Masumoto and his team at RIKEN BDR have been looking for ways to slow down metabolism without inducing hypothermia. We know that many animals—such as bears and squirrels—can hibernate, and that despite the extremely slow metabolism during hibernation, they are healthy when they wake up. However, like most animals, people do not hibernate. This was the end of the story until a few years ago when Sunagawa’s group discovered a way to induce a hibernation-like state in mice—animals that do not normally hibernate. “If we can induce them, there are many possibilities for using hibernation-like states in cardiovascular medicine, resuscitation medicine, or other cases in which organ protection via hypothermia is insufficient or inappropriate,” says Sunagawa.
But first, the technique’s effectiveness needs to be verified in animal models. The new study is the first clinical implementation of the technique, and tested its effectiveness using a mouse model of aortic surgery that requires circulatory arrest. The team’s previous studies showed that hibernation-level hypometabolism could be achieved by activating special neurons in the brain’s hypothalamus called Q neurons. Chemogenetic biotechnology allowed the researchers to trigger activation of these specific neurons with an injection. They compared four groups of model mice that varied in whether or not cold temperatures were used to induce hypometabolism and whether or not Q neurons were activated.

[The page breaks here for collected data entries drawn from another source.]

Lemma tokenLen_le s n : tokenLen s = Some n -> (0 < n <= length s)%nat.
Proof.
  unfold tokenLen. destruct (schemeLen s) as [k|] eqn:Hk; [|done].
  apply schemeLen_le in Hk.
  pose proof (takeRun_dropRun urlChar (drop k s)) as Hsplit.
  destruct (takeRun urlChar (drop k s)) as [|c run] eqn:Hrun; [done|].
  intros [= <-]. apply (f_equal length) in Hsplit.
  rewrite length_app, length_drop in Hsplit. cbn [length] in *. lia.
Qed.

(** The match of [urlRegex] at the head of a text is the token there. *)
Lemma matchHere_url s :
  matchHere urlRegex s = (fun n => drop n s) <$> tokenLen s.
Proof.
  unfold matchHere, urlRegex, tokenLen.
  change (ends (Seq ?a ?b) s) with (flat_map (ends b) (ends a s)).
  rewrite ends_scheme. destruct (schemeLen s) as [k|]; [|done].
  cbn [flat_map]. rewrite app_nil_r.
  change (ends (Plus ?r) ?x) with (iterate (ends r) (S (length x)) x).
  rewrite head_iterate_cls by lia.
  destruct (drop k s) as [|c t] eqn:Hd; [done|]. cbn [takeRun].
  destruct (urlChar c); [|done]. cbn [fmap option_fmap option_map length].
  f_equal. rewrite dropRun_takeRun.
  rewrite <- drop_drop, Hd. done.
Qed.

Lemma exec_firstToken s : exec urlRegex s = firstToken s.
Proof.
  induction s as [|c t IH]; cbn [exec firstToken]; rewrite matchHere_url.
  - destruct (tokenLen []) as [n|] eqn:Hn; [|done].
    apply tokenLen_le in Hn. cbn in Hn. lia.
  - destruct (tokenLen (c :: t)) as [n|] eqn:Hn; [|exact IH].
    apply tokenLen_le in Hn. cbn [fmap option_fmap option_map].
    replace (length (c :: t) - length (drop n (c :: t)))%nat with n
      by (rewrite length_drop; lia).
    done.
Qed.

Lemma firstToken_shorter s m rest :
  firstToken s = Some (m, rest) -> (length rest < length s)%nat /\ m <> [].
Proof.
  induction s as [|c t IH]; cbn [firstToken].
  - destruct (tokenLen []) as [n|] eqn:Hn; [|done].
    apply tokenLen_le in Hn. cbn in Hn. lia.
  - destruct (tokenLen (c :: t)) as [n|] eqn:Hn.
    + apply tokenLen_le in Hn. intros [= <- <-]. rewrite length_drop.
      split; [lia|]. destruct n; [lia|]. done.
    + intros H. apply IH in H. cbn. split; [lia|tauto].
Qed.

Lemma tokensLoop_fuel g1 g2 s :
  (length s < g1)%nat -> (length s < g2)%nat ->
  tokensLoop g1 s = tokensLoop g2 s.
Proof.
  revert g2 s. induction g1 as [|g1 IH]; intros g2 s H1 H2; [lia|].
  destruct g2 as [|g2]; [lia|]. cbn.
  destruct (firstToken s) as [[m rest]|] eqn:Hft; [|done].
  destruct (firstToken_shorter _ _ _ Hft) as [Hlen _].
  f_equal. apply IH; lia.
Qed.

Lemma urlTokens_step s :
  urlTokens s = match firstToken s with
                | Some (m, rest) => m :: urlTokens rest
                | None => []
                end.
Proof.
  unfold urlTokens at 1. cbn [tokensLoop].
  destruct (firstToken s) as [[m rest]|] eqn:Hft; [|done].
  destruct (firstToken_shorter _ _ _ Hft) as [Hlen _].
  f_equal. unfold urlTokens. apply tokensLoop_fuel; lia.
Qed.

(** The loop of [parseUrls] keeps the last token; any number of rounds
    above the length of the text gives the same. *)
Lemma lastMatchLoop_tokens fuel s last0 :
  (length s < fuel)%nat ->
  lastMatchLoop fuel s last0
  = match last (urlTokens s) with
    | Some u => Some u
    | None => last0
    end.
Proof.
  revert s last0. induction fuel as [|f IH]; intros s last0 Hf; [lia|].
  cbn [lastMatchLoop]. rewrite exec_firstToken, urlTokens_step.
  destruct (firstToken s) as [[m rest]|] eqn:Hft; [|done].
  destruct (firstToken_shorter _ _ _ Hft) as [Hlen _].
  rewrite IH by lia. rewrite last_cons.
  by destruct (last (urlTokens rest)).
Qed.

Lemma lastUrl_tokens b : lastUrl b = last (urlTokens b).
Proof.
  unfold lastUrl. rewrite lastMatchLoop_tokens by lia.
  by destruct (last (urlTokens b)).
Qed.

Lemma urlTokens_nonempty s u : u ∈ urlTokens s -> u <> [].
Proof.
  remember (length s) as n eqn:Hn. revert s Hn.
  induction n as [n IH] using lt_wf_ind. intros s -> Hu.
  rewrite urlTokens_step in Hu.
  destruct (firstToken s) as [[m rest]|] eqn:Hft; [|by apply elem_of_nil in Hu].
  destruct (firstToken_shorter _ _ _ Hft) as [Hlen Hm].
  apply elem_of_cons in Hu as [->|Hu]; [done|].
  by apply (IH (length rest) Hlen rest).
Qed.

Lemma firstToken_spec s m rest :
  firstToken s = Some (m, rest) ->
  exists pre, s = pre ++ m ++ rest
    /\ tokenLen (m ++ rest) = Some (length m)
    /\ forall k, (k < length pre)%nat -> tokenLen (drop k s) = None.
Proof.
  induction s as [|c t IH]; cbn [firstToken].
  - destruct (tokenLen []) as [n|] eqn:Hn; [|done].
    apply tokenLen_le in Hn. cbn in Hn. lia.
  - destruct (tokenLen (c :: t)) as [n|] eqn:Hn.
    + intros [= <- <-]. exists []. pose proof (tokenLen_le _ _ Hn) as Hle.
      rewrite take_drop, length_take. cbn [app length].
      split; [done|]. split; [|lia].
      rewrite Hn. f_equal. cbn [length] in Hle. lia.
    + intros H. destruct (IH H) as (pre & -> & Htok & Hpre).
      exists (c :: pre). split; [done|]. split; [done|].
      intros [|k] Hk; [exact Hn|]. cbn in Hk. apply Hpre. lia.
Qed.

Lemma firstToken_none s k : firstToken s = None -> tokenLen (drop k s) = None.
Proof.
  revert k. induction s as [|c t IH]; intros k; cbn [firstToken].
  - by destruct k.
  - destruct (tokenLen (c :: t)) as [n|] eqn:Hn; [done|].
    intros H. destruct k as [|k]; [exact Hn|]. by apply IH.
Qed.

Lemma ciPrefix_take_inv w n s : ciPrefix w (take n s) = true -> ciPrefix w s = true.
Proof.
  revert n s. induction w as [|c w IH]; intros n s; [done|].
  destruct s as [|ch t]; [by destruct n|]. destruct n as [|n]; [done|].
  cbn. intros [-> H]%andb_prop. by rewrite (IH _ _ H).
Qed.

Lemma ciPrefix_take w n s :
  (length w <= n)%nat -> ciPrefix w s = true -> ciPrefix w (take n s) = true.
Proof.
  revert n s. induction w as [|c w IH]; intros n s Hn; [done|].
  destruct s as [|ch t]; [done|]. destruct n as [|n]; [cbn in Hn; lia|].
  cbn. intros [-> H]%andb_prop. cbn in Hn. rewrite IH; [done|lia|done].
Qed.

Lemma ciPrefix_take_false w n s :
  ciPrefix w s = false -> ciPrefix w (take n s) = false.
Proof.
  intros H. destruct (ciPrefix w (take n s)) eqn:E; [|done].
  apply ciPrefix_take_inv in E. congruence.
Qed.

Lemma schemeLen_take s k n :
  schemeLen s = Some k -> (k <= n)%nat -> schemeLen (take n s) = Some k.
Proof.
  unfold schemeLen. intros H Hn.
  destruct (ciPrefix (js "https://") s) eqn:E1.
  { injection H as <-. by rewrite ciPrefix_take. }
  rewrite (ciPrefix_take_false _ _ _ E1).
  destruct (ciPrefix (js "http://") s) eqn:E2.
  { injection H as <-. by rewrite ciPrefix_take. }
  rewrite (ciPrefix_take_false _ _ _ E2).
  destruct (ciPrefix (js "www.") s) eqn:E3; [|done].
  injection H as <-. by rewrite ciPrefix_take.
Qed.

Lemma canon_urlChar c ch :
  c ∈ js "https://www." -> canon ch = canon c -> urlChar ch = true.
Proof.
  intros Hc. cbn in Hc.
  repeat (apply elem_of_cons in Hc as [->|Hc]);
    [..|by apply elem_of_nil in Hc];
    vm_compute (canon _) at 2; unfold canon;
    destruct ((97 <=? ch) && (ch <=? 122)) eqn:E; intros H;
    try (apply andb_prop in E as [E1%N.leb_le E2%N.leb_le]);
    try (assert (ch = (ch - 32) + 32) as Hch by lia; rewrite H in Hch;
         cbn in Hch; subst ch; done);
    try (subst ch; done).
Qed.

Lemma ciPrefix_urlChars w s :
  w ⊆ js "https://www." -> ciPrefix w s = true ->
  Forall (fun c => urlChar c = true) (take (length w) s).
Proof.
  revert s. induction w as [|c w IH]; intros s Hw; [constructor|].
  destruct s as [|ch t]; [done|]. cbn. intros [E%N.eqb_eq H]%andb_prop.
  constructor.
  - apply (canon_urlChar c); [apply Hw; by left|done].
  - apply IH; [|done]. intros x Hx. apply Hw. by right.
Qed.

Lemma schemeLen_urlChars s k :
  schemeLen s = Some k -> Forall (fun c => urlChar c = true) (take k s).
Proof.
  assert (Hsub : forall w, w = js "https://" \/ w = js "http://" \/ w = js "www."
                   -> w ⊆ js "https://www.").
  { intros w Hw x Hx. destruct Hw as [->|[->| ->]]; cbn in Hx |- *;
      repeat (apply elem_of_cons in Hx as [->|Hx]);
      try (by apply elem_of_nil in Hx); repeat constructor. }
  unfold schemeLen. intros H.
  destruct (ciPrefix (js "https://") s) eqn:E1.
  { injection H as <-. apply (ciPrefix_urlChars (js "https://")); auto. }
  destruct (ciPrefix (js "http://") s) eqn:E2.
  { injection H as <-. apply (ciPrefix_urlChars (js "http://")); auto. }
  destruct (ciPrefix (js "www.") s) eqn:E3; [|done].
  injection H as <-. apply (ciPrefix_urlChars (js "www.")); auto.
Qed.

Kidney damage and renal function were evaluated by looking at levels of biomarkers in the blood. Analysis showed hypometabolism induced by Q-neurons at normal temperatures protected the kidneys as well as that induced using hypothermia. “With these results, we now know that Q neurons ¬induced hibernation-like states can be used to protect organs,” says Masumoto.
The ultimate goal of Masumoto and Sunagawa’s research is to slow down people’s metabolism during heart surgery, or for other medical reasons, using some variation of this technique. But because Q neurons in people cannot be selectively activated the way they can in experimentally engineered mice, the team is now looking at ways to protect organs downstream from the brain. “Activating Q neurons triggers some sequence of biological events that allows organs to exist in a hypometabolic state for days,” explains Sunagawa. “Once we know precisely what these events are, we are confident we can induce them pharmacologically in the body, without needing to first activate the Q neurons.”